* **Try it**
Search each line below for the word "properties" and list those that contain it.

* **Supplied records**
<<<<

(** X21.  The form can be submitted exactly when every error it holds is
    marked temporary; in particular when it holds no error list. *)
Theorem X21_canSubmit_iff {T Ex} (state : FormInternalState.t T Ex) :
  State.canSubmit state = true
  ↔ ∀ e, e ∈ default [] (FormInternalState.errors state)
         → FormError.temporary e = Some true.
Proof.
  unfold State.canSubmit. rewrite negb_true_iff. apply someNotTemporary_false.
Qed.

(** X22.  A form known to be valid can be submitted. *)
Theorem X22_valid_can_submit {T Ex} (state : FormInternalState.t T Ex) :
  State.isValid state = Some true → State.canSubmit state = true.
Proof.
  unfold State.isValid, State.canSubmit.
  destruct (negb (State.isValidationCurrent state)); [done|].
  destruct (FormInternalState.errors state) as [errors|]; [|done].
  intros [= Hlen%bool_decide_eq_true]. simpl.
  by rewrite someNotTemporary_nil_length.
Qed.

Lemma X22_valid_can_submit_witness :
  State.canSubmit
    (FormInternalState.mk (Ex := JsValue) VNull VNull (Some []) None 0 None 0
       None (Some 1%Z) None None None (Some 2%Z) None false None 0 false) = true.
Proof.
  apply (X22_valid_can_submit
    (FormInternalState.mk (Ex := JsValue) VNull VNull (Some []) None 0 None 0
       None (Some 1%Z) None None None (Some 2%Z) None false None 0 false)).
  reflexivity.
Defined.

(** X23.  A form is never both focused and blurred; it is neither when
    the two time stamps are equal, as they are when it was never focused
    nor blurred. *)
Theorem X23_focus_blur_exclusive {T Ex} (state : FormInternalState.t T Ex) :
  State.isFocused state && State.isBlurred state = false ∧
  (getTimeOr0 (FormInternalState.lastFocused state)
     = getTimeOr0 (FormInternalState.lastBlurred state)
   → State.isFocused state = false ∧ State.isBlurred state = false).
Proof.
  unfold State.isFocused, State.isBlurred. split.
  - apply andb_false_iff.
    destruct (decide (getTimeOr0 (FormInternalState.lastBlurred state)
                      < getTimeOr0 (FormInternalState.lastFocused state))%Z).
    + right. apply bool_decide_eq_false. lia.
    + left. by apply bool_decide_eq_false.
  - intros ->. split; apply bool_decide_eq_false; lia.
Qed.

Lemma X23_focus_blur_exclusive_witness :
  State.isFocused (State.initialFormState (Ex := JsValue) 5 VNull) = false
  ∧ State.isBlurred (State.initialFormState (Ex := JsValue) 5 VNull) = false.
Proof.
  apply (X23_focus_blur_exclusive (State.initialFormState (Ex := JsValue) 5 VNull)).
  reflexivity.
Defined.

(** X24.  A freshly initialised form holds the initial value twice, can
    be submitted, is neither known valid nor known invalid, and is
    neither validating, submitted, validated, focused nor blurred. *)
Theorem X24_initial_state_flags {T Ex} (now : Z) (initialValue : T) :
  let state := State.initialFormState (Ex := Ex) now initialValue in
  FormInternalState.value state = FormInternalState.initializedValue state ∧
  State.canSubmit state = true ∧
  State.isValid state = None ∧
  State.isInvalid state = None ∧
  State.isValidating state = false ∧
  State.hasBeenSubmitted state = false ∧
  State.hasBeenValidated state = false ∧
  State.isFocused state = false ∧
  State.isBlurred state = false.
Proof. by split_and!. Qed.

(** X25.  The two copies of [state.ts] agree on [canSubmit]; and what
    the one with the validation time stamps reports as valid or invalid,
    the other reports the same. *)
Theorem X25_state_copies_agree {T Ex} (state : FormInternalState.t T Ex) :
  StatePart001.canSubmit state = State.canSubmit state ∧
  (∀ b, State.isValid state = Some b → StatePart001.isValid state = Some b) ∧
  (∀ b, State.isInvalid state = Some b → StatePart001.isInvalid state = Some b).
Proof.
  unfold StatePart001.canSubmit, State.canSubmit, State.isValid, State.isInvalid,
    StatePart001.isValid, StatePart001.isInvalid.
  destruct (FormInternalState.errors state), (negb (State.isValidationCurrent state));
    by split_and!.
Qed.

Lemma X25_state_copies_agree_witness :
  StatePart001.isValid
    (FormInternalState.mk (Ex := JsValue) VNull VNull (Some []) None 0 None 0
       None (Some 1%Z) None None None (Some 2%Z) None false None 0 false) = Some true.
Proof.
  apply (X25_state_copies_agree
    (FormInternalState.mk (Ex := JsValue) VNull VNull (Some []) None 0 None 0
       None (Some 1%Z) None None None (Some 2%Z) None false None 0 false)).
  reflexivity.
Defined.

(* ===================================================================== *)
(** * Further properties: the form hooks *)
(* ===================================================================== *)

Lemma actionDue_iff {T Ex} (form : FormInternalState.t T Ex)
    (hooks : Hooks.HookOrHooks) :
  Hooks.actionDue form hooks = true
  ↔ ∃ hook, hook ∈ Hooks.flat hooks ∧ is_Some (Hooks.FORM_HOOKS hook form).
Proof.
  unfold Hooks.actionDue, Hooks.hookValues. rewrite bool_decide_eq_true. split.
  - destruct (filter _ _) as [|v vs] eqn:Hf; [simpl; lia|]. intros _.
    assert (Hv : v ∈ v :: vs) by by left. rewrite <- Hf in Hv.
    apply list_elem_of_filter in Hv as [Hsome Hv].
    apply list_elem_of_fmap in Hv as (hook & -> & Hhook). by exists hook.
  - intros (hook & Hhook & Hsome).
    assert (Hv : Hooks.FORM_HOOKS hook form
                 ∈ filter (λ v, is_Some v)
                     ((λ hook, Hooks.FORM_HOOKS hook form) <$> Hooks.flat hooks)).
    { apply list_elem_of_filter. split; [done|].
      apply list_elem_of_fmap. by exists hook. }
    destruct (filter _ _); [by apply elem_of_nil in Hv|simpl; lia].
Qed.

(** X26.  The action of [useFormHook] is due exactly when one of the
    hooks it is given has a time stamp in the form. *)
Theorem X26_actionDue_iff {T Ex} (form : FormInternalState.t T Ex)
    (hooks : Hooks.HookOrHooks) :
  Hooks.actionDue form hooks = true
  ↔ ∃ hook, hook ∈ Hooks.flat hooks ∧ is_Some (Hooks.FORM_HOOKS hook form).
Proof. apply actionDue_iff. Qed.

(** X27.  On a freshly initialised form the only hook with a time stamp
    is [init]: the action is due exactly when [init] is among the hooks
    given. *)
Theorem X27_initial_only_init_due {T Ex} (now : Z) (initialValue : T)
    (hooks : Hooks.HookOrHooks) :
  Hooks.actionDue (State.initialFormState (Ex := Ex) now initialValue) hooks = true
  ↔ Hooks.init ∈ Hooks.flat hooks.
Proof.
  rewrite actionDue_iff. split.
  - intros (hook & Hhook & Hsome).
    destruct hook; simpl in Hsome; first [done | by destruct Hsome as [? [=]]].
  - intros Hinit. exists Hooks.init. split; [done|]. by eexists.
Qed.

(* ===================================================================== *)
(** * Further properties: automatic submission *)
(* ===================================================================== *)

>>>>

* **Solution below**
(** * Further properties: the form hooks *)
(** * Further properties: automatic submission *)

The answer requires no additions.